Here are some of the program’s strategies, accomplishments, and lessons learned:
We delivered adult and youth tobacco classes and equipped community leaders to provide tobacco education to eliminate the use of tobacco in indoor and outdoor settings.
Much of WellShare’s work revolved around betel quid (pictured right), a popular form of tobacco among Karen community members that is made of betel nut combined with tobacco, betel leaf, and other ingredients.
WellShare educated religious leaders about the harms of tobacco, and educated healthcare providers about the Karen community. We also created and facilitated an intergenerational council to advise the Karen Tobacco Free Program. On the policy side, WellShare also worked to pass tobacco-free grounds policies for large Karen events.
WellShare successfully raised the profile of betel quid as a public health issue in the Karen community. This included dispelling myths about the betel quid and betel nut, establishing them as harmful. In addition, WellShare covered secondhand smoke in classes and educated people about a federal policy prohibiting smoking within 25 feet of a public housing doorway. Finally, WellShare engaged community members on the harms of tobacco in supporting Roseville’s T21 movement to increase the legal age to buy tobacco to 21 years old.

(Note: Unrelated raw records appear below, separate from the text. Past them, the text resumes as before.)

(** X15. When a brief passes validation and every generation task fails,
    the run does not end in a deployment: no [optimizeSEO] call is made,
    deployment is entered with no variant and throws its
    invariant-violation error, and neither the deployment provider nor the
    telemetry provisioner is called. *)
Theorem pipeline_throws_when_all_generation_fails
    (gen : Provider) (brief : BriefInput) (w : World) :
  five_checks trimmedLength brief ->
  Forall (fun t => failed t = true) (briefTasks gen brief w) ->
  exists w',
    runPipeline gen brief w = (Threw deployError, w')
    /\ calls w' = calls w ++ [CallValidate; CallGenerate; CallPersist; CallDeploy].
Proof.
  intros Hchecks Hfail.
  destruct (runPipeline_validated gen brief w Hchecks)
    as (w2 & -> & _ & _ & _ & Hc2).
  assert (succeededVariants gen brief w = []) as ->.
  { unfold succeededVariants.
    induction Hfail as [|t ts Ht _ IH]; [done|].
    unfold omap in *. cbn [list_omap]. unfold failed in Ht.
    by destruct (outcome t). }
  eexists. split; [reflexivity|]. cbn [calls]. rewrite Hc2.
  by rewrite <- app_assoc.
Qed.

Lemma stub_succeeds (msg : string) (ls : list Locale) (rs : list N) :
  length rs = length ls ->
  omap (fun t => fulfilled_value (outcome t)) (zip_with (stubAIGeneration msg) ls rs)
  = map (stubVariant msg) ls.
Proof.
  revert rs. induction ls as [|l ls IH]; intros [|r rs] Hlen; try done.
  cbn [zip_with map]. unfold omap in *. cbn [list_omap].
  cbn [stubAIGeneration outcome fulfilled_value].
  change (stubVariant msg l :: list_omap _ _
            (fun t => fulfilled_value (outcome t))
            (zip_with (stubAIGeneration msg) ls rs)
          = stubVariant msg l :: map (stubVariant msg) ls).
  f_equal. apply IH. by injection Hlen.
Qed.

Lemma stub_variants (brief : BriefInput) (w : World) :
  succeededVariants stubAIGeneration brief w
  = map (stubVariant (coreMessage brief)) (targetLocales brief).
Proof.
  unfold succeededVariants, briefTasks. apply stub_succeeds.
  by rewrite length_map, length_seq.
Qed.

Lemma stubVariant_valid (msg : string) (l : Locale) :
  validVariant (stubVariant msg l) = JS.truthy l.
Proof. unfold validVariant. cbn [locale heroTitle stubVariant]. apply andb_true_r. Qed.

Lemma fra1_isEuTargeted (ls : list Locale) :
  determineEdgeRegion ls = "fra1" -> isEuTargeted ls = true.
Proof.
  rewrite determineEdgeRegion_cases.
  destruct (Nat.ltb_spec (nonEuCount ls) (euCount ls)) as [Hlt|_];
    [|destruct (_ <? _)%nat; discriminate].
  intros _. destruct (euCount_positive ls) as (l & Hin & Hl); [lia|].
  apply isEuTargeted_exists. exists l. split; [done|].
  unfold isEuLocale, has in *. apply bool_decide_eq_true.
  apply bool_decide_eq_true in Hl. by apply euPrefixes_euLocales.
Qed.

(** X16. With the repository's own provider, a brief that passes
    validation and has no empty target locale is always deployed: the run
    returns a live configuration whose region is selected from the target
    locales and whose consent rule is the policy of the target locales;
    and when that region is the European one, consent is required. *)
Theorem pipeline_deploys_valid_brief (brief : BriefInput) (w : World) :
  five_checks trimmedLength brief ->
  EmptyString ∉ targetLocales brief ->
  exists cfg w',
    runPipeline stubAIGeneration brief w = (Returned cfg, w')
    /\ isLive cfg = true
    /\ edgeRegion cfg = determineEdgeRegion (targetLocales brief)
    /\ consentRequired (middlewareRules cfg)
       = requiresGDPR (computeGeoCompliance (targetLocales brief))
    /\ (edgeRegion cfg = "fra1" -> consentRequired (middlewareRules cfg) = true).
Proof.
  intros Hchecks Hnonempty.
  assert (map locale (succeededVariants stubAIGeneration brief w)
          = targetLocales brief) as Hlocales.
  { rewrite stub_variants, !map_fmap, <- list_fmap_compose. apply list_fmap_id. }
  destruct (pipeline_goes_live stubAIGeneration brief w Hchecks)
    as (cfg & w' & Hrun & Hlive & Hconsent & Hregion).
  - rewrite stub_variants. apply Forall_forall. intros v Hv.
    apply list_elem_of_In, in_map_iff in Hv as (l & <- & Hl).
    rewrite stubVariant_valid.
    destruct l; [|done]. exfalso. by apply Hnonempty, list_elem_of_In.
  - rewrite stub_variants. destruct Hchecks as (_ & _ & _ & Hlen & _).
    destruct (targetLocales brief); [cbn in Hlen; lia | done].
  - rewrite Hlocales in Hregion. exists cfg, w'.
    split; [done|]. split; [done|]. split; [done|]. split; [done|].
    rewrite Hconsent, Hregion. intros Hfra. unfold computeGeoCompliance.
    cbn [requiresGDPR]. by apply fra1_isEuTargeted.
Qed.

One of the community requests was to better prepare people for tobacco cessation, as current cessation services are only available in English. WellShare was able to respond by educating and preparing Karen community members for cessation with the help of Karen Community Health Workers.
Understanding the importance of strong relationships, WellShare successfully leveraged partnerships with KOM, clinics, and churches. One of the challenges was to create relationships with health providers, as many are not aware of the scope of the problem of tobacco and betel quid use in the Karen community yet and have many time constraints. In addition to partnership building, WellShare also added more Karen staff as community health workers and educated them about the harms of tobacco. These community health workers were not just translators but became community experts on tobacco-related topics.
Today, betel nut is still categorized as a spice and available to youth in stores. This project illustrated the importance of working closely with the Karen community to address high smoking and betel quid use. It also demonstrates how it was possible to work on policy, systems, and make environmental changes to reduce the harms of tobacco and betel quid.